WORKING DATA START

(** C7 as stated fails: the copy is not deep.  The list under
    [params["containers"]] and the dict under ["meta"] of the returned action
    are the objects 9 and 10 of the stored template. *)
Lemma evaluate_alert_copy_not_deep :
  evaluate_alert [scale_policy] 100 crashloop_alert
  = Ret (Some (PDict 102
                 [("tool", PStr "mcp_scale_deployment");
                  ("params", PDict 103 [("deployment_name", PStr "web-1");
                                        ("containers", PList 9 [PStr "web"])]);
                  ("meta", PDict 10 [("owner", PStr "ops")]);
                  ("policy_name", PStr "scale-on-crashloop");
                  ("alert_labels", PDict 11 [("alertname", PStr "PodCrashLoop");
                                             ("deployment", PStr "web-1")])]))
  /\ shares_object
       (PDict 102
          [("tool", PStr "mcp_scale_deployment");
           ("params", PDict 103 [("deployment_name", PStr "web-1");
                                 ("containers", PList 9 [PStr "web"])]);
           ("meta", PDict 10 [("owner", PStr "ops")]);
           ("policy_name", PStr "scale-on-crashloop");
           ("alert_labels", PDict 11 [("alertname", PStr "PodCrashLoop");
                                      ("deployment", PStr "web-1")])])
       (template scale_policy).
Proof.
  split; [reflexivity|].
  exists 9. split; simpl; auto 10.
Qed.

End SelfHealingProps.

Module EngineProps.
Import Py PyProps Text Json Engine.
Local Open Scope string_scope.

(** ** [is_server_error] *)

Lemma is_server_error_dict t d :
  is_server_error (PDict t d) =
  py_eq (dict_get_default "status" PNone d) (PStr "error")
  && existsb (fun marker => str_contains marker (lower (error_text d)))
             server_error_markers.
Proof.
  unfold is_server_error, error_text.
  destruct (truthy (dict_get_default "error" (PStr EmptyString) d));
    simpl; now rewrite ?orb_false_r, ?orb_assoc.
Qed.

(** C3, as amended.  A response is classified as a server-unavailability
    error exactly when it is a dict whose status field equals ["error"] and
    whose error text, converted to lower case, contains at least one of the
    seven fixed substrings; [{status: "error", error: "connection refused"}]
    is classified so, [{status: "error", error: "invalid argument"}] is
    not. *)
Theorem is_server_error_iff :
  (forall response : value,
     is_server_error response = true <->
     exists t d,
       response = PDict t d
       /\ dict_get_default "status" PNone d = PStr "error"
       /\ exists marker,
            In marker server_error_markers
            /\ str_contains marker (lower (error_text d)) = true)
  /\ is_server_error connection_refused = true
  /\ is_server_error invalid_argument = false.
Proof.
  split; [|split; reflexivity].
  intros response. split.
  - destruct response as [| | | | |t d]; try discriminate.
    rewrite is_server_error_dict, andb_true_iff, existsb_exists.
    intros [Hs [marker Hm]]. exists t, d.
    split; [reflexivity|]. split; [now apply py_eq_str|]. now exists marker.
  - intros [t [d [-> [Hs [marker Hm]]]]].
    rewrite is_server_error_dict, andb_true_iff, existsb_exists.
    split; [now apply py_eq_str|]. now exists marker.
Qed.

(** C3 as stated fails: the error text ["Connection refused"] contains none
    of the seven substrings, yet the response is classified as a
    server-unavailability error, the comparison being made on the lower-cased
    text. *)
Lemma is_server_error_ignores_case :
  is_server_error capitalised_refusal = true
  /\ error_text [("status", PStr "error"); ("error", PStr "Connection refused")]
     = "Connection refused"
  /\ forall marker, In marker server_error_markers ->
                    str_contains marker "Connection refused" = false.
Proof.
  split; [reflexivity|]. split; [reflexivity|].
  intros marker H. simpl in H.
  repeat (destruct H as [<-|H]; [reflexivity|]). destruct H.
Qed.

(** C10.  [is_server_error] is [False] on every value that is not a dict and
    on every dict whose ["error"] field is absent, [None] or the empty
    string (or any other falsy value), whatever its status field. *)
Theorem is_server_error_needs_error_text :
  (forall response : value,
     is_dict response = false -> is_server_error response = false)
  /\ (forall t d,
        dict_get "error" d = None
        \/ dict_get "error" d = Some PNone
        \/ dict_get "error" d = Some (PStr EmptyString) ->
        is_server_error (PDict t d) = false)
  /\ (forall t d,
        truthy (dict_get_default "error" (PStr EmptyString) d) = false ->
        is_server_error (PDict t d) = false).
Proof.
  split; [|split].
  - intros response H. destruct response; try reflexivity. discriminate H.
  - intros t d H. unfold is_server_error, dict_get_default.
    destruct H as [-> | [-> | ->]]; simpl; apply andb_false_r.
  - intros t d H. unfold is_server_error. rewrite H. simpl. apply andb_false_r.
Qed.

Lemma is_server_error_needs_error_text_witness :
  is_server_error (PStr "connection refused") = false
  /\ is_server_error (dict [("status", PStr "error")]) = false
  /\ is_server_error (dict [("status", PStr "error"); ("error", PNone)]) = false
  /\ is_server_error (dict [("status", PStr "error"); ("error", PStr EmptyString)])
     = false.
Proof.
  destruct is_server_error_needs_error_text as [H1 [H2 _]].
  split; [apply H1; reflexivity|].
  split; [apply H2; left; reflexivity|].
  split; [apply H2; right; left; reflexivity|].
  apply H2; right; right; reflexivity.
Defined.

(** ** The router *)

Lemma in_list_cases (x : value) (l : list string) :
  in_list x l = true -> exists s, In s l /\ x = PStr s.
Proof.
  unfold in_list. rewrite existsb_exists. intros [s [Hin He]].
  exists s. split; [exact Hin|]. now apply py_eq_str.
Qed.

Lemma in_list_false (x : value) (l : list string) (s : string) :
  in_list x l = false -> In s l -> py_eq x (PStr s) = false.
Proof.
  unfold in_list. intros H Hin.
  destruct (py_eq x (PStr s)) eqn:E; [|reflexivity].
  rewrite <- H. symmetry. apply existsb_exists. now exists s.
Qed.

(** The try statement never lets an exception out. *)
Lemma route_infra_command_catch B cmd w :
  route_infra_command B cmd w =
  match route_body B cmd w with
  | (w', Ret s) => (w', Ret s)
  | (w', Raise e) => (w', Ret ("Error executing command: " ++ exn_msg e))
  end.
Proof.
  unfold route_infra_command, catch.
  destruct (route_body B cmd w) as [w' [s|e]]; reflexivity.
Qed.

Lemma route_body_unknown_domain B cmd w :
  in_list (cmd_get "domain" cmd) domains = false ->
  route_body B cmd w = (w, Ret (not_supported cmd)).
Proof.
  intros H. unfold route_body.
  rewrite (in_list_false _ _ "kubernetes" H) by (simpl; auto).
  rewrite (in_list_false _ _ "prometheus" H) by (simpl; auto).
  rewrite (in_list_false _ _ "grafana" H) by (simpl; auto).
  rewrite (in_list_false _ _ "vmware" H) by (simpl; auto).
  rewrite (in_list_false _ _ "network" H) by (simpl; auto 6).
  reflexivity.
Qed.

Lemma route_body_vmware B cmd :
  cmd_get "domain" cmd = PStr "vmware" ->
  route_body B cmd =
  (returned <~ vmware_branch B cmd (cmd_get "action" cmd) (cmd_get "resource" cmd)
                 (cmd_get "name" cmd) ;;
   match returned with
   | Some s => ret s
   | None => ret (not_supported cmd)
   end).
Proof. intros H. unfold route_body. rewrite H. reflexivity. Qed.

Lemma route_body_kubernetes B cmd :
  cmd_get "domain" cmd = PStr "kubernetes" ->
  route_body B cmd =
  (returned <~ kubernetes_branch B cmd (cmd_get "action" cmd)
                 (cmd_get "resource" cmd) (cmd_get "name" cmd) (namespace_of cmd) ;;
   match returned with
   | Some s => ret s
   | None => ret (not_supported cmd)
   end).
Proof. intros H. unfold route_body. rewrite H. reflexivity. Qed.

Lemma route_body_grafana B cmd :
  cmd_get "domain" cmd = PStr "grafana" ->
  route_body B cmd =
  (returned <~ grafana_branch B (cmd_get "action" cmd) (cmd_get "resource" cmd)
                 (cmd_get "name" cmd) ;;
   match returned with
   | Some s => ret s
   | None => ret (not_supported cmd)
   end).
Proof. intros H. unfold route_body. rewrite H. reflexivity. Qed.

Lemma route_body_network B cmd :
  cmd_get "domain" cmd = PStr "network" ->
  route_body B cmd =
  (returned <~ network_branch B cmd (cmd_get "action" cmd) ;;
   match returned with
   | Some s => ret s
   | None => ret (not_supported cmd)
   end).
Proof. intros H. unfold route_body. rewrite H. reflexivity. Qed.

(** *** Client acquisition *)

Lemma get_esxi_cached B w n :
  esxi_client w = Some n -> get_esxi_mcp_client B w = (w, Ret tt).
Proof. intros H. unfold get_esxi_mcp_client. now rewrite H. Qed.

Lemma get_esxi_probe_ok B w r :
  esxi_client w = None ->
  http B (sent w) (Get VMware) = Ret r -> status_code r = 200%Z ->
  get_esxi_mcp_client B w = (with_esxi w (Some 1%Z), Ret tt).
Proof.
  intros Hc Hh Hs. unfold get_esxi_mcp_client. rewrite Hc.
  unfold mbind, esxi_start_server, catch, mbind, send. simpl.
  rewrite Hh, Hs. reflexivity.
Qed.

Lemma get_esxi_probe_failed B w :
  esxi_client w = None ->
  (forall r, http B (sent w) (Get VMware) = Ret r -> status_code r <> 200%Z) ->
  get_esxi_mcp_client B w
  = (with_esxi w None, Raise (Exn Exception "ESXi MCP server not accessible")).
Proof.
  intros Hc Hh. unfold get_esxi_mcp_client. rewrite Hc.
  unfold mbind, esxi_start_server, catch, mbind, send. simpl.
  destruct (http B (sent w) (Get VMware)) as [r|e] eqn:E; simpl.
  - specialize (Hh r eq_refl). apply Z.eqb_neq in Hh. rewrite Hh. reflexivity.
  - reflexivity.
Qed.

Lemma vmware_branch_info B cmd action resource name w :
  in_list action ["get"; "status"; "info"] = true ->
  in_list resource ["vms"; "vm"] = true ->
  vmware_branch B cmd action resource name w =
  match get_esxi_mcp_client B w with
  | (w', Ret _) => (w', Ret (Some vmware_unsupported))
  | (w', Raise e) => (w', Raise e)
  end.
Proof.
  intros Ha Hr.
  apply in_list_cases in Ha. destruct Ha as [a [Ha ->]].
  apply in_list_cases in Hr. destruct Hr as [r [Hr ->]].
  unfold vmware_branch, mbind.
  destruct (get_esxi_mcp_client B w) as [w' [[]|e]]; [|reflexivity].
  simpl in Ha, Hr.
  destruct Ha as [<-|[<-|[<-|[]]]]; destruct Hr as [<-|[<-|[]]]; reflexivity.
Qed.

WORKING DATA END

- **TASK GOAL**
Your answer should consist of each line above in which "value" appears.

- **YOUR RESPONSE**
  (forall response : value,
(** C10.  [is_server_error] is [False] on every value that is not a dict and
    string (or any other falsy value), whatever its status field. *)
  (forall response : value,
Lemma in_list_cases (x : value) (l : list string) :
Lemma in_list_false (x : value) (l : list string) (s : string) :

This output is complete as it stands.